*** SOURCE RECORDS Section Begins ***

(** A key that is new goes into a free slot. *)
Lemma dic_insert_spec s m key value : dic_rep (dic_of s) s m -> (length (entries s) < length s)%nat -> key ∉ keys_of s ->
  exists s', (i ← free_slot (S (Z.to_nat (dic_size (dic_of s)))) (dic_of s) (dic_n (dic_of s));
      keys ← zset (dic_key (dic_of s)) i (Some key);
      vals ← zset (dic_val (dic_of s)) i value;
      hashes ← zset (dic_hash (dic_of s)) i (string_dic_hash key);
      Some (0, mkDic (dic_n (dic_of s) + 1) (dic_size (dic_of s)) vals keys hashes)) = Some (0, dic_of s')
    /\ dic_rep (dic_of s') s' (<[key := value]> m) /\ length s' = length s.
Proof.
  intros Hr Hlt Hnew. destruct (free_slot_found s Hlt) as (s1 & s2 & E & Hf).
  cbn [dic_size dic_n dic_of dic_key dic_val dic_hash]. rewrite Nat2Z.id. unfold dic_of in Hf at 1 |- * at 1.
  fold (dic_of s) in Hf |- *. rewrite Hf, bind_Some, E. set (x := Some (key, value)).
  rewrite (array_set slot_key s1 None x s2 : zset _ _ (Some key) = _), bind_Some.
  rewrite (array_set slot_val s1 None x s2 : zset _ _ value = _), bind_Some.
  rewrite (array_set slot_hash s1 None x s2 : zset _ _ (string_dic_hash key) = _), bind_Some.
  exists (s1 ++ x :: s2). split; [|split; [|by rewrite !length_app]].
  - unfold dic_of. rewrite !entries_split, !length_app. do 2 f_equal. f_equal; cbn [option_list option_rect x length]; lia.
  - subst s. by apply fill_rep.
Qed.

Lemma dic_set_spec s m key value : dic_rep (dic_of s) s m -> 2 * zlen (entries s) < 2 ^ 31 ->
  exists s', string_dic_set true (dic_of s) (Some key) value = Some (0, dic_of s')
    /\ dic_rep (dic_of s') s' (<[key := value]> m) /\ zlen s' <= Z.max (zlen s) (2 * zlen (entries s)).
Proof.
  intros Hr Hmax. unfold string_dic_set. rewrite find_if_any, bind_Some.
  pose proof (index_of_split key 0 s) as Hi. destruct (index_of key 0 s) as [|i].
  - pose proof (proj1 (entries_length s)) as Hle. cbn [dic_n dic_size dic_of].
    fold (dic_of s). destruct (Z.eqb_spec (zlen (entries s)) (zlen s)) as [Eq|Hne].
    + destruct (dic_grow_spec s m Hr) as (-> & Hr' & Hlen'); [lia|]. rewrite bind_Some. cbn [negb Z.eqb].
      destruct (dic_insert_spec (s ++ replicate (length s) None) m key value) as (s' & Es & Hs' & Hl'); [done | | |].
      * rewrite entries_grown. pose proof (dr_size _ _ _ Hr). lia.
      * unfold keys_of. by rewrite entries_grown.
      * exists s'. split; [exact Es|]. split; [done|]. lia.
    + rewrite bind_Some. cbn [negb Z.eqb].
      destruct (dic_insert_spec s m key value Hr) as (s' & Es & Hs' & Hl'); [lia | done |].
      exists s'. split; [exact Es|]. split; [done|]. lia.
  - destruct Hi as (s1 & v & s2 & -> & ->). rewrite Z.add_0_l. cbn [dic_val dic_of].
    rewrite (array_set slot_val s1 (Some (key, v)) (Some (key, value)) s2 : zset _ _ value = _), bind_Some.
    exists (s1 ++ Some (key, value) :: s2). split; [|split; [by eapply replace_rep | rewrite !length_app; cbn; lia]].
    unfold dic_of. by rewrite !entries_split, !map_app, !length_app.
Qed.

Lemma unset_spec s m key : dic_rep (dic_of s) s m ->
  exists s', string_dic_unset (dic_of s) (Some key) = Some (dic_of s') /\ dic_rep (dic_of s') s' (delete key m) /\ length s' = length s.
Proof.
  intros Hr. unfold string_dic_unset. rewrite find_key_index, bind_Some.
  pose proof (index_of_split key 0 s) as Hi. pose proof (rep_lookup _ _ _ key Hr) as Hm. destruct (index_of key 0 s) as [|i].
  - exists s. split; [done|]. split; [|done]. by rewrite delete_id.
  - destruct Hi as (s1 & v & s2 & -> & ->). rewrite Z.add_0_l. cbn [dic_val dic_of dic_key dic_hash].
    rewrite (array_set slot_key s1 (Some (key, v)) None s2 : zset _ _ None = _), bind_Some.
    rewrite (array_set slot_val s1 (Some (key, v)) None s2 : zset _ _ None = _), bind_Some.
    rewrite (array_set slot_hash s1 (Some (key, v)) None s2 : zset _ _ 0 = _), bind_Some.
    exists (s1 ++ None :: s2). split; [|split; [by eapply clear_rep | by rewrite !length_app]].
    unfold dic_of. rewrite !entries_split, !length_app. do 2 f_equal; cbn [option_list option_rect length dic_n]; lia.
Qed.

(** ** Any sequence of operations *)

Inductive dic_op := SetKey (key : list Z) (value : option (list Z)) | UnsetKey (key : list Z).

Definition dic_step (d : string_dic_t) (o : dic_op) : option string_dic_t :=
  match o with
  | SetKey key value => '(rv, d) ← string_dic_set true d (Some key) value; if rv =? 0 then Some d else None
  | UnsetKey key => string_dic_unset d (Some key)
  end.

Definition dic_run (d : string_dic_t) (ops : list dic_op) : option string_dic_t :=
  foldl (fun d o => d ← d; dic_step d o) (Some d) ops.

Definition map_step (m : gmap (list Z) (option (list Z))) (o : dic_op) : gmap (list Z) (option (list Z)) :=
  match o with SetKey key value => <[key := value]> m | UnsetKey key => delete key m end.

Lemma new_rep size : dic_rep (string_dic_new size) (replicate (Z.to_nat (if size <? 128 then 128 else size)) None) ∅.
Proof.
  set (n := if size <? 128 then 128 else size). assert (Hn : 128 <= n) by (unfold n; case_if; zbool; lia).
  split; [|unfold keys_of; rewrite entries_free; constructor | by rewrite entries_free | rewrite length_replicate; lia].
  unfold string_dic_new, STR_DICT_MIN_SIZE, dic_of. fold n. rewrite entries_free, length_replicate.
  f_equal; [lia | symmetry; apply (fmap_replicate slot_val) | symmetry; apply (fmap_replicate slot_key) | symmetry; apply (fmap_replicate slot_hash)].
Qed.

Lemma dic_size_map s m : dic_rep (dic_of s) s m -> zlen (entries s) = Z.of_nat (size m).
Proof. intros [_ Hk -> _]. by rewrite map_size_list_to_map. Qed.

Lemma step_spec s m o bound : dic_rep (dic_of s) s m -> 2 * Z.of_nat (size m) < 2 ^ 31 -> zlen s <= bound -> 2 * Z.of_nat (size m) <= bound ->
  exists s', dic_step (dic_of s) o = Some (dic_of s') /\ dic_rep (dic_of s') s' (map_step m o) /\ zlen s' <= bound.
Proof.
  intros Hr Hmax Hs Hb. pose proof (dic_size_map s m Hr) as Hn. destruct o as [key value|key]; cbn [dic_step map_step].
  - destruct (dic_set_spec s m key value Hr) as (s' & -> & Hr' & Hl); [lia|]. exists s'. split; [done|]. split; [done | lia].
  - destruct (unset_spec s m key Hr) as (s' & -> & Hr' & Hl). exists s'. split; [done|]. split; [done | lia].
Qed.

Lemma map_step_size m o : (size (map_step m o) <= S (size m))%nat.
Proof.
  destruct o as [key value|key]; cbn [map_step].
  - rewrite map_size_insert. case_match; unfold id; lia.
  - rewrite map_size_delete. case_match; unfold id; lia.
Qed.

Lemma run_spec ops : forall s m bound, dic_rep (dic_of s) s m ->
  2 * (Z.of_nat (size m) + zlen ops) < 2 ^ 31 -> zlen s <= bound -> 2 * (Z.of_nat (size m) + zlen ops) <= bound ->
  exists s', dic_run (dic_of s) ops = Some (dic_of s') /\ dic_rep (dic_of s') s' (foldl map_step m ops) /\ zlen s' <= bound.
Proof.
  induction ops as [|o ops IH]; intros s m bound Hr Hmax Hs Hb; [by exists s|]. cbn [length] in *.
  destruct (step_spec s m o bound Hr) as (s1 & E & Hr1 & Hl1); [lia..|]. unfold dic_run. cbn [foldl].
  rewrite bind_Some, E. pose proof (map_step_size m o). by apply IH; [| lia | | lia].
Qed.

*** SOURCE RECORDS Section Ends ***

The required output is the line containing "induction ops as" through the last line of the records above, each copied exactly and nothing more.

*EXERCISE RESULT*.
  induction ops as [|o ops IH]; intros s m bound Hr Hmax Hs Hb; [by exists s|]. cbn [length] in *.
  destruct (step_spec s m o bound Hr) as (s1 & E & Hr1 & Hl1); [lia..|]. unfold dic_run. cbn [foldl].
  rewrite bind_Some, E. pose proof (map_step_size m o). by apply IH; [| lia | | lia].
Qed.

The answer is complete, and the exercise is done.